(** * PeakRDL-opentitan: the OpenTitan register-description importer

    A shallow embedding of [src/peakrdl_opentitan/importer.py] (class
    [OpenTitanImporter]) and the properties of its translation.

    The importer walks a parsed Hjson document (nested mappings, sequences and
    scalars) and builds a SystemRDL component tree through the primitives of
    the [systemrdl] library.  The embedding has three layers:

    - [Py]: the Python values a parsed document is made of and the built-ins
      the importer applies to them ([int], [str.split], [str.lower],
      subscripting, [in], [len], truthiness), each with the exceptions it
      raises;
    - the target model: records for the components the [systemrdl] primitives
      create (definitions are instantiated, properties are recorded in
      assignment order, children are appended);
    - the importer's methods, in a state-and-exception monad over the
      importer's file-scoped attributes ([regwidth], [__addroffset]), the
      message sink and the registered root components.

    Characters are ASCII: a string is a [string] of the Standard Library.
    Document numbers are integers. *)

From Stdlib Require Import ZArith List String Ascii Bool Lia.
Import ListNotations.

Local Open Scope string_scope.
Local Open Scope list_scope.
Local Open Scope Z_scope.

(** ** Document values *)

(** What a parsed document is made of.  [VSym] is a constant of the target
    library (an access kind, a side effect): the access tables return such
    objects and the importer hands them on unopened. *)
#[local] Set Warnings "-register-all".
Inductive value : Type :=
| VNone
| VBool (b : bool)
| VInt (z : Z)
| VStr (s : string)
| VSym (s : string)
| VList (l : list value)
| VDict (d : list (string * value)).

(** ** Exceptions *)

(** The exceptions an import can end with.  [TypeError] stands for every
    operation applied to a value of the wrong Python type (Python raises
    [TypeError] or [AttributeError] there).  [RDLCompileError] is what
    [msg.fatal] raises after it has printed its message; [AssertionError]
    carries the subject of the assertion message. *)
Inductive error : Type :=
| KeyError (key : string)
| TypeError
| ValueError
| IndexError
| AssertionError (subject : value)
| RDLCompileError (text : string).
——————————
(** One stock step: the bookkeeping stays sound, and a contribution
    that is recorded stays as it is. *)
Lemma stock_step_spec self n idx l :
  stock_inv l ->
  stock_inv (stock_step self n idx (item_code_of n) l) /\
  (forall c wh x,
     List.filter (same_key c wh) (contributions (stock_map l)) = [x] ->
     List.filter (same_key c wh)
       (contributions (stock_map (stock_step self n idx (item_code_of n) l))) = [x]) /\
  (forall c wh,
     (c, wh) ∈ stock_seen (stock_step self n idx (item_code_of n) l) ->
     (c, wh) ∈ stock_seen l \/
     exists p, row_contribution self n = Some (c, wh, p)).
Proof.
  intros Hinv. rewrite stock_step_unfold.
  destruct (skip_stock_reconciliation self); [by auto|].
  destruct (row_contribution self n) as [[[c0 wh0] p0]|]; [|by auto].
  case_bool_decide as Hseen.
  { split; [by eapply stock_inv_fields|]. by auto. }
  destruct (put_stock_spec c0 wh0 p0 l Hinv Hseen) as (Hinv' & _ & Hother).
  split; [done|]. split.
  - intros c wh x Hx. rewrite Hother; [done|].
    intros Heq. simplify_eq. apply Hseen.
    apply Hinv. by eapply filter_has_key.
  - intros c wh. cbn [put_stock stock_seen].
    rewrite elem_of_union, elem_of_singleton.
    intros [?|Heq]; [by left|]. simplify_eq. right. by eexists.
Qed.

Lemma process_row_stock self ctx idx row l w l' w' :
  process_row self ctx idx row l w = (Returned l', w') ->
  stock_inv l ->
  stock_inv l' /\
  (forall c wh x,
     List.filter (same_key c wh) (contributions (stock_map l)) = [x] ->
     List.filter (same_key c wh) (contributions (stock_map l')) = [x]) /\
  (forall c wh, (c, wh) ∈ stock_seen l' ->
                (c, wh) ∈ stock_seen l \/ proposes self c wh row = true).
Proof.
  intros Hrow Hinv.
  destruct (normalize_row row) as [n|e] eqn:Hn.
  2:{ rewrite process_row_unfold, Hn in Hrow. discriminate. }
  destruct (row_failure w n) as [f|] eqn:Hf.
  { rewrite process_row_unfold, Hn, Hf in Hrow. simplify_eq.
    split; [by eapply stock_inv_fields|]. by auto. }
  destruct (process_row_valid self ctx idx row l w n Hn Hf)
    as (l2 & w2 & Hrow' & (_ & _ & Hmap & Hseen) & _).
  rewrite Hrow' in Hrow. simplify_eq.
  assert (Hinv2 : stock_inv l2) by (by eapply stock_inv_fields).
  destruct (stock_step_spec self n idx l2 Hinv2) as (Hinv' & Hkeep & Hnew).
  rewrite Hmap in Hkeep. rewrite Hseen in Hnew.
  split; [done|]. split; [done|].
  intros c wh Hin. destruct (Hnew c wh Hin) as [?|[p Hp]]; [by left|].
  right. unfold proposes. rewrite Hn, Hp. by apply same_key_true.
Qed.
——————————
Work required:
Of the lines above, extract only those from the line with "Inductive error : Type" to the line with "(text : string).", both included, exactly as written.

Output:
Inductive error : Type :=
| KeyError (key : string)
| TypeError
| ValueError
| IndexError
| AssertionError (subject : value)
| RDLCompileError (text : string).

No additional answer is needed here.